Если б только все были с ним заодно! Но целый день ему приносили одни и те же известия: шляхта волнуется, все хотят идти по домам! Вставши с колен, он слегка хромал: нога еще болела. Опираясь на палку, вышел в переднее отделение палатки: здесь стоял Стржембош.
— Что слышно? — спросил король. — Ты ходил по лагерю?
— Нарочно, чтоб узнать новости, — ответил Дызма.
— Что же, вернул их Радзеевский? — насмешливо спросил король.
Стржембош усмехнулся.
— Я там не был, но говорят, что он усердно горланил; однако его заглушали криками и свистками, так что ему пришлось убраться в бешенстве.
— Вот тебе и любимец шляхты, которого она носит на руках, — сказал король презрительно. — Чего добился? Пока поддакивал ей, хвалили; а теперь пошел вон!

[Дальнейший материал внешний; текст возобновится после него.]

#[export] Instance set_fs_drop : Setter fs_drop := fun v s =>
  MkSigs (fs_clock s) (fs_reset s) (fs_level s) v (fs_save s) (fs_redo s) (fs_next s) (w_vld s)
    (w_rdy s) (w_lst s) (w_dat s) (r_vld s) (r_rdy s) (r_lst s) (r_dat s).
#[export] Instance set_fs_save : Setter fs_save := fun v s =>
  MkSigs (fs_clock s) (fs_reset s) (fs_level s) (fs_drop s) v (fs_redo s) (fs_next s) (w_vld s)
    (w_rdy s) (w_lst s) (w_dat s) (r_vld s) (r_rdy s) (r_lst s) (r_dat s).
#[export] Instance set_fs_redo : Setter fs_redo := fun v s =>
  MkSigs (fs_clock s) (fs_reset s) (fs_level s) (fs_drop s) (fs_save s) v (fs_next s) (w_vld s)
    (w_rdy s) (w_lst s) (w_dat s) (r_vld s) (r_rdy s) (r_lst s) (r_dat s).
#[export] Instance set_fs_next : Setter fs_next := fun v s =>
  MkSigs (fs_clock s) (fs_reset s) (fs_level s) (fs_drop s) (fs_save s) (fs_redo s) v (w_vld s)
    (w_rdy s) (w_lst s) (w_dat s) (r_vld s) (r_rdy s) (r_lst s) (r_dat s).
#[export] Instance set_w_vld : Setter w_vld := fun v s =>
  MkSigs (fs_clock s) (fs_reset s) (fs_level s) (fs_drop s) (fs_save s) (fs_redo s) (fs_next s) v
    (w_rdy s) (w_lst s) (w_dat s) (r_vld s) (r_rdy s) (r_lst s) (r_dat s).
#[export] Instance set_w_rdy : Setter w_rdy := fun v s =>
  MkSigs (fs_clock s) (fs_reset s) (fs_level s) (fs_drop s) (fs_save s) (fs_redo s) (fs_next s)
    (w_vld s) v (w_lst s) (w_dat s) (r_vld s) (r_rdy s) (r_lst s) (r_dat s).
#[export] Instance set_w_lst : Setter w_lst := fun v s =>
  MkSigs (fs_clock s) (fs_reset s) (fs_level s) (fs_drop s) (fs_save s) (fs_redo s) (fs_next s)
    (w_vld s) (w_rdy s) v (w_dat s) (r_vld s) (r_rdy s) (r_lst s) (r_dat s).
#[export] Instance set_w_dat : Setter w_dat := fun v s =>
  MkSigs (fs_clock s) (fs_reset s) (fs_level s) (fs_drop s) (fs_save s) (fs_redo s) (fs_next s)
    (w_vld s) (w_rdy s) (w_lst s) v (r_vld s) (r_rdy s) (r_lst s) (r_dat s).
#[export] Instance set_r_vld : Setter r_vld := fun v s =>
  MkSigs (fs_clock s) (fs_reset s) (fs_level s) (fs_drop s) (fs_save s) (fs_redo s) (fs_next s)
    (w_vld s) (w_rdy s) (w_lst s) (w_dat s) v (r_rdy s) (r_lst s) (r_dat s).
#[export] Instance set_r_rdy : Setter r_rdy := fun v s =>
  MkSigs (fs_clock s) (fs_reset s) (fs_level s) (fs_drop s) (fs_save s) (fs_redo s) (fs_next s)
    (w_vld s) (w_rdy s) (w_lst s) (w_dat s) (r_vld s) v (r_lst s) (r_dat s).
#[export] Instance set_r_lst : Setter r_lst := fun v s =>
  MkSigs (fs_clock s) (fs_reset s) (fs_level s) (fs_drop s) (fs_save s) (fs_redo s) (fs_next s)
    (w_vld s) (w_rdy s) (w_lst s) (w_dat s) (r_vld s) (r_rdy s) v (r_dat s).
#[export] Instance set_r_dat : Setter r_dat := fun v s =>
  MkSigs (fs_clock s) (fs_reset s) (fs_level s) (fs_drop s) (fs_save s) (fs_redo s) (fs_next s)
    (w_vld s) (w_rdy s) (w_lst s) (w_dat s) (r_vld s) (r_rdy s) (r_lst s) v.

— Я думаю, что он еще не признает себя побежденным, — заметил Дызма, — слишком уж много он наобещал и нахвастал, — но в успехе его сомневаюсь.
Помолчав немного, Дызма прибавил:
— Не поймешь путей, которыми ходит пан подканцлер. Сердечный друг Дембицкого, но тот горланит за шляхту, а подканцлер против…
Король перебил с отвращением:
— Довольно об этом человеке: закоренелый негодяй, предатель! Он вернулся к шляхте, спрашивая у Стржембоша, чего же она, собственно, требует, чтобы остаться в войске?